A quick update from the field
01/25/2013 - 01/25/2013
One of the "dangers" of travelling is that it's easy to get lost. That's not necessarily a bad thing, depending on the type. For example, getting lost physically can lead to new adventures and the opportunity to meet new people. Recently, we've gotten lost in time. Many days we wake up not knowing what day it is ("Isn't it Monday? No, I think it's Wednesday..."). This too is not a bad problem to have, as long as we remember which day it is that we need to catch our next airplane flight, etc.
This, coupled with our challenges of finding cheap and fast internet access (we will no longer take the unlimited high-speed internet access we have in the States for granted), has resulted in a significant "slacking off" in the blogging area. For those who have Liked our Facebook page, we've been posting pictures and updates over there, but our blog here has been sadly ignored. We are aiming to change that up, now that we are back within wi-fi range. We have a bunch of posts to come, going all the way back to Perú for a recap of Noah's epic trek to Choquequirao, our fantastic time exploring Easter Island and Tahiti, having our family come visit for the holidays in New Zealand and Australia, and our adventures in our campervan heading up the Gold Coast from Sydney to Brisbane.

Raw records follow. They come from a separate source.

(* ===== verification/RedRun.v ===== *)
(** * RED packets: runs of the sender

    Whatever media packets [SendVideoPacketAsRedMaybeWithUlpfec] has sent, the next one is
    sent, the check that its FEC packets parse holds, and the other end parses what the
    receiver of FecReceiver.v takes. *)

From S2P Require Import Prelude ByteIo Rtcp CowBuffer RtpExtMap RtpPacket RtpMem RtpLayout RtpBuild RtpRoundtrip RtpReach.
From S2P Require Import FecPacket FecParity FecMasks FecTables FecChoice FecEncode FecRecover RedPacket FecReceiver FecHanded FecGenerator FecChannel RedSender.

Open Scope Z_scope.
Open Scope c_scope.

Section run.
Context `{Alloc}.
Context (garbage ssrc red_pt fec_pt : Z).
Hypothesis Hred_pt : 0 <= red_pt < 128.
Hypothesis Hfec_pt : 0 <= fec_pt < 128.

(** The media packets of the stream: without padding, with room for the RED header, of at
    most 1488 bytes; when they are protected, their numbers differ along a block. *)
Definition media_allowed (g : UlpfecGenerator) (m : RtpPacket.RtpPacket) (protect : bool) : Prop :=
  reachable m /\ padding_size_ m = 0 /\ packet_size m <= 1488 /\ packet_size m + 1 <= capacity m /\ RtpPacket.ssrc_ m = ssrc /\ payload_type_ m <> fec_pt /\
  (protect = true -> block_list (taken g (media_of m))).

(** The generator between two media packets *)
Inductive sender_reachable : UlpfecGenerator -> Prop :=
  | sr_new : sender_reachable new_UlpfecGenerator
  | sr_params g params : sender_reachable g -> rate_ok params -> sender_reachable (SetFecParameters g params)
  | sr_send g seq m protect out g' seq' : sender_reachable g -> media_allowed g m protect -> is_u16 seq ->
      SendVideoPacketAsRedMaybeWithUlpfec garbage red_pt fec_pt g seq m protect = Some (out, g', seq') -> sender_reachable g'.

(** The last packet of the generator is a packet of the stream. *)
Definition from_media (g : UlpfecGenerator) : Prop := forall last, list.last (media_packets_ g) = Some last ->
  exists m, built m /\ padding_size_ m = 0 /\ packet_size m <= 1488 /\ RtpPacket.ssrc_ m = ssrc /\ last = media_of m /\ last_media_packet_rtp_header_length_ g = payload_offset_ m.

Record sender_ok (g : UlpfecGenerator) : Prop := {
  so_reach : gen_reachable garbage g;
  so_waits : FecAvailable g = false;
  so_media : from_media g;
}.

(** The generator reads the packet in its buffer as if it were alone. *)
Lemma add_in_buffer g m : built m -> packet_size m <= 1488 -> padding_size_ m = 0 ->
  AddRtpPacketAndGenerateFec g (data m) (payload_size_ m) (headers_size m) =
  AddRtpPacketAndGenerateFec g (packet_bytes (media_of m)) (fp_length (media_of m) - headers_size m) (headers_size m).
Proof.
  intros Hb Hsize Hpad. destruct (sent_bytes m Hb) as (_ & Hz & Ha). pose proof (built_bounds m Hb) as (Hd1 & Hd2 & Hd3 & _). pose proof (bu_payload m Hb) as Hps.
  rewrite media_packet_bytes by done. unfold headers_size. cbn [media_of fp_length].
  assert (Hn : packet_size m - payload_offset_ m = payload_size_ m) by (unfold packet_size; lia). rewrite Hn.
  assert (H1 : zget (rtp_bytes m) 1 = zget (data m) 1) by (apply Ha; lia).
  assert (Hcopy : media_copy (data m) (u64 (payload_size_ m + payload_offset_ m)) = media_copy (rtp_bytes m) (u64 (payload_size_ m + payload_offset_ m))).
  { replace (u64 (payload_size_ m + payload_offset_ m)) with (packet_size m) by (unfold u64; rewrite Z.mod_small; unfold packet_size in *; lia).
    assert (Hcap : packet_size m <= zlen (data m)) by (unfold capacity, capacity_, data in *; lia).
    unfold media_copy, copy_bytes. pose proof (read_bytes_Some (data m) 0 (packet_size m) ltac:(lia) ltac:(lia) ltac:(lia)) as Hr.
    rewrite Hr, (read_agree 0 (packet_size m) (data m) (rtp_bytes m) 0 (packet_size m) _ Ha ltac:(lia) ltac:(lia) ltac:(lia) Hr). done. }
  unfold AddRtpPacketAndGenerateFec. by rewrite H1, Hcopy.
Qed.

(** The generator after a media packet *)
Lemma add_media_packet g m (protect : bool) : sender_ok g -> media_allowed g m protect ->
  exists g1, (if protect then gen_exec garbage g (OpMedia (media_of m) (headers_size m)) else Some g) = Some g1 /\
    (if protect then snd <$> AddRtpPacketAndGenerateFec g (data m) (payload_size_ m) (headers_size m) else Some g) = Some g1 /\
    gen_reachable garbage g1 /\ gen_ok g1 /\ from_media g1.
Proof.
  intros [Hr Hw Hm] (Hmr & Hpad & Hsize & Hroom & Hs & Hpt & Hblock). destruct (reachable_built m Hmr) as [Hb _]. pose proof (reachable_ok _ _ Hr) as Hg.
  destruct protect; [|by exists g].
  pose proof (built_bounds m Hb) as (Hd1 & Hd2 & _). pose proof (media_of_ok m Hb Hsize) as Hok.
  assert (Hhl : kRtpHeaderSize <= headers_size m <= fp_length (media_of m)) by (unfold headers_size, kRtpHeaderSize; cbn [media_of fp_length]; lia).
  assert (Hgen : generated_fec_packets_ g = []) by (rewrite FecAvailable_code in Hw; by apply negb_false_iff, bool_decide_eq_true_1 in Hw).
  destruct (AddRtpPacket_ok g (media_of m) (headers_size m) Hg Hgen Hok Hhl (Hblock eq_refl)) as (ret & g1 & E & Hg1 & Hmedia). exists g1. rewrite (add_in_buffer g m Hb Hsize Hpad). cbn [gen_exec]. rewrite E.
  split; [done|]. split; [done|]. split.
  - apply (gr_exec garbage g (OpMedia (media_of m) (headers_size m))); [done|by split_and!; [..|apply Hblock]|cbn [gen_exec]; by rewrite E].
  - split; [done|]. intros last Hlast. destruct Hmedia as [Hnil|[Ht Hh]]; [by rewrite Hnil in Hlast|]. rewrite Ht in Hlast. rewrite Hh. unfold taken, taken_header in *.
    destruct (_ <? kUlpfecMaxMediaPackets); [|by apply Hm]. rewrite last_snoc in Hlast. injection Hlast as <-. by exists m.
Qed.

Lemma reparse_all m reds hl first : built m -> (forall i r, reds !! i = Some r -> parses_as (red_data r) ssrc hl (u16 (first + Z.of_nat i))) ->
  exists fecs, mapM (reparse m) reds = Some fecs /\ Forall2 (fun r p => rtp_bytes p = red_data r) reds fecs.
Proof.
  intros Hb Hp. assert (Hall : Forall (fun r => exists p, reparse m r = Some p /\ rtp_bytes p = red_data r) reds).
  { apply list.Forall_lookup_2. intros i r Hi. destruct (Hp i r Hi (RtpPacket_copy m)) as (p & E & _ & _ & _ & Hd & _); [apply (bu_wf m Hb)|]. exists p. unfold reparse. by rewrite E. }
  clear Hp. induction Hall as [|r reds (p & E & Hd) Hall (fecs & IH & Hf)]; [by exists []|]. exists (p :: fecs). cbn. rewrite E. cbn [mbind option_bind]. rewrite IH. cbn [mbind option_bind]. by split; [|constructor].
Qed.

Lemma sender_step g seq m protect : sender_ok g -> media_allowed g m protect -> is_u16 seq ->
  exists red fecs g' g1 reds, SendVideoPacketAsRedMaybeWithUlpfec garbage red_pt fec_pt g seq m protect = Some (red :: fecs, g', u16 (seq + Z.of_nat (length reds))) /\ sender_ok g' /\
    parses_as (rtp_bytes red) ssrc (headers_size m) (sequence_number_ m) /\
    (forall now, carries_media ssrc red_pt fec_pt (media_of m) (now, mkRTPHeader ssrc (headers_size m) (sequence_number_ m), rtp_bytes red)) /\
    gen_reachable garbage g1 /\ (if protect then gen_exec garbage g (OpMedia (media_of m) (headers_size m)) else Some g) = Some g1 /\
    (if FecAvailable g1 then GetUlpfecPacketsAsRed garbage g1 red_pt fec_pt seq = Some (reds, g') else reds = [] /\ g' = g1) /\
    Forall2 (fun r p => rtp_bytes p = red_data r) reds fecs /\
    (forall i r, reds !! i = Some r -> parses_as (red_data r) ssrc (last_media_packet_rtp_header_length_ g1) (u16 (seq + Z.of_nat i))).
Proof.
  intros Hok Hm Hseq. destruct (add_media_packet g m protect Hok Hm) as (g1 & E1 & E1' & Hr1 & Hg1 & Hfm1).
  destruct Hm as (Hmr & Hpad & Hsize & Hroom & Hs & Hpt & _). destruct (reachable_built m Hmr) as [Hb _]. destruct (red_copy_sent m red_pt fec_pt Hb Hpad Hsize Hroom Hred_pt Hpt) as (red & Ered & Hparse & Hcarry).
  rewrite Hs in Hparse, Hcarry. assert (Hseq0 : u16 seq = seq) by (unfold u16; apply Z.mod_small; exact Hseq).
  assert (Hcases : exists reds g', fetch_fec garbage red_pt fec_pt g1 seq = Some (reds, g', u16 (seq + Z.of_nat (length reds))) /\ sender_ok g' /\
    (if FecAvailable g1 then GetUlpfecPacketsAsRed garbage g1 red_pt fec_pt seq = Some (reds, g') else reds = [] /\ g' = g1) /\
    (forall i r, reds !! i = Some r -> parses_as (red_data r) ssrc (last_media_packet_rtp_header_length_ g1) (u16 (seq + Z.of_nat i)))).
  { destruct (code_shape g1 Hg1) as [Hshape Hcount]. unfold fetch_fec, NumAvailableFecPackets. cbv zeta. rewrite u16_id by (unfold is_u16, kMaxMediaPackets in *; lia).
    destruct (FecAvailable g1) eqn:Hav.
    - destruct (available_last g1 Hg1 Hav) as [last Hlast]. destruct (GetUlpfecPacketsAsRed_ok garbage g1 red_pt fec_pt seq last Hg1 Hlast Hseq) as (reds & Eg & Hlen & Hreds).
      assert (Hpos : 0 < Z.of_nat (length (generated_fec_packets_ g1))) by (unfold FecAvailable in Hav; apply negb_true_iff, Z.eqb_neq in Hav; lia).
      rewrite (proj2 (Z.ltb_lt 0 _) Hpos). cbn [AllocateSequenceNumber]. rewrite Eg. cbn [mbind option_bind]. exists reds, (UlpfecGenerator_ResetState g1).
      rewrite Hlen. split; [done|]. split; [split; [|done|done]|]; [apply (gr_exec garbage g1 (OpRed red_pt fec_pt seq)); [done|by split|cbn [gen_exec]; by rewrite Eg]|]. split; [done|].
      intros i r Hi. destruct (lookup_lt_is_Some_2 (generated_fec_packets_ g1) i) as [f Hf]; [apply lookup_lt_Some in Hi; lia|]. destruct (Hreds i f r Hf Hi) as [Hred _].
      destruct (Hfm1 last Hlast) as (m' & Hb' & Hpad' & Hsize' & Hs' & El & Eh). rewrite El, Eh in Hred. rewrite Eh, <- Hs'.
      rewrite list.Forall_lookup in Hshape. destruct (Hshape i f Hf) as [[_ Hfu] Hfl]. eapply (red_fec_parses m' red_pt fec_pt _ f); try done. apply u16_range.
    - assert (Hnil : generated_fec_packets_ g1 = []) by (rewrite FecAvailable_code in Hav; by apply negb_false_iff, bool_decide_eq_true_1 in Hav).
      rewrite Hnil. exists [], g1. cbn [length Z.of_nat Z.ltb Z.compare]. rewrite Z.add_0_r, Hseq0. split; [done|]. split; [by split|]. split; [done|]. intros i r Hi. by rewrite lookup_nil in Hi. }
  destruct Hcases as (reds & g' & Eprot & Hok' & Hget & Hpar). destruct (reparse_all m reds _ seq Hb Hpar) as (fecs & Efecs & Hf).
  exists red, fecs, g', g1, reds. split; [|by split_and!].
  unfold SendVideoPacketAsRedMaybeWithUlpfec. rewrite Ered. cbn [mbind option_bind]. rewrite (proj2 (Z.leb_le 0 fec_pt)), E1' by lia. cbn [mbind option_bind].
  rewrite Eprot. cbn [mbind option_bind]. rewrite Efecs. done.
Qed.

Lemma sender_reachable_ok g : sender_reachable g -> sender_ok g.
Proof.
  induction 1 as [|g params Hg IH Hp|g seq m protect out g' seq' Hg IH Hm Hseq E].
  - split; [constructor|done|]. intros last Hl. discriminate Hl.
  - destruct IH as [Hr Hw Hfm]. split; [|done|done]. by apply (gr_exec garbage g (OpParams params)).
  - destruct (sender_step g seq m protect IH Hm Hseq) as (red & fecs & g2 & g1 & reds & E' & Hok & _). rewrite E in E'. by injection E' as -> -> ->.
Qed.

(** C6. Media packets are sent in RED packets: after any run of the sender and for the next
    media packet of its stream, no check fails - that every FEC packet parses included. The
    RED packet parses at the other end to a packet that carries the media packet; the FEC
    packets are those of the generator, which has taken the media packet if it is to be
    protected, and parse at the other end to packets of the stream with the header of the
    last protected packet and consecutive numbers. *)
Theorem red_packets_sent g seq m protect : sender_reachable g -> media_allowed g m protect -> is_u16 seq ->
  exists red fecs g' g1 reds, SendVideoPacketAsRedMaybeWithUlpfec garbage red_pt fec_pt g seq m protect = Some (red :: fecs, g', u16 (seq + Z.of_nat (length reds))) /\
    parses_as (rtp_bytes red) ssrc (headers_size m) (sequence_number_ m) /\
    (forall now, carries_media ssrc red_pt fec_pt (media_of m) (now, mkRTPHeader ssrc (headers_size m) (sequence_number_ m), rtp_bytes red)) /\
    gen_reachable garbage g1 /\ (if protect then gen_exec garbage g (OpMedia (media_of m) (headers_size m)) else Some g) = Some g1 /\
    (if FecAvailable g1 then GetUlpfecPacketsAsRed garbage g1 red_pt fec_pt seq = Some (reds, g') else reds = [] /\ g' = g1) /\
    Forall2 (fun r p => rtp_bytes p = red_data r) reds fecs /\
    (forall i r, reds !! i = Some r -> parses_as (red_data r) ssrc (last_media_packet_rtp_header_length_ g1) (u16 (seq + Z.of_nat i))).
Proof.
  intros Hg Hm Hseq. destruct (sender_step g seq m protect (sender_reachable_ok g Hg) Hm Hseq) as (red & fecs & g' & g1 & reds & E & _ & Hrest). by exists red, fecs, g', g1, reds.
Qed.
End run.

(** ** Example *)

Lemma example_media_allowed : media_allowed 0 125 new_UlpfecGenerator (fresh_packet orientation_map 32) true.
Proof.
  pose proof (fresh_reachable orientation_map orientation_reachable) as Hr. destruct (reachable_built _ Hr) as [Hb _].
  split; [exact Hr|]. split; [reflexivity|]. split; [unfold packet_size; cbn; lia|]. split; [vm_compute; discriminate|]. split; [reflexivity|]. split; [discriminate|]. intros _.
  change (taken new_UlpfecGenerator (media_of (fresh_packet orientation_map 32))) with [media_of (fresh_packet orientation_map 32)]. cbn [block_list].
  split; [apply media_of_ok; [exact Hb|unfold packet_size; cbn; lia]|apply list.Forall_nil_2|exact I|cbn [last_place]; lia].
Qed.

Lemma red_packets_sent_witness : exists red fecs g' seq', SendVideoPacketAsRedMaybeWithUlpfec 0 127 125 new_UlpfecGenerator 9 (fresh_packet orientation_map 32) true = Some (red :: fecs, g', seq') /\
  parses_as (rtp_bytes red) 0 12 0.
Proof.
  destruct (red_packets_sent 0 0 127 125 ltac:(lia) ltac:(lia) new_UlpfecGenerator 9 (fresh_packet orientation_map 32) true) as (red & fecs & g' & g1 & reds & E & Hp & _).
  - apply sr_new.
  - apply example_media_allowed.
  - unfold is_u16. lia.
  - exists red, fecs, g'. eexists. split; [exact E|exact Hp].
Defined.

That said, here's a picture from our most recent adventure this morning, when we headed out of Port Douglas north up to the Daintree Rainforest. Through our guide Mick from Daintree Discovery Tours, we learned that this is the oldest old-growth rainforest on the face of the earth, dating back over 100 million years!
We started the day with a boat ride up the Daintree River, looking for crocs and snakes. Unfortunately, after the torrential rains we've had here in the area over the past couple of days (thanks Cyclone Oswald), the crocs were all hanging out elsewhere. Regardless, we had a great time on the river, and did manage to see some snakes in the trees.
After the river, we headed off in a Land Rover to Cassowary Falls, which (after all the rain) was huge!
We swam in the pool under the falls, climbed behind the waterfall, and (after we got out) learned about the huge eels and turtles that live in the pool. Not sure how willing we would have been to jump in if we had know this guy (about 1.5 meters long) was in there too!
It was an amazing morning, and we all learned a lot about the area. We wish that we had more time to explore the rainforest, but we'll have to make a return trip (probably during the Australian winter, when the weather in this area is supposed to be amazing).
Next up, a day snorkeling in the Great Barrier Reef!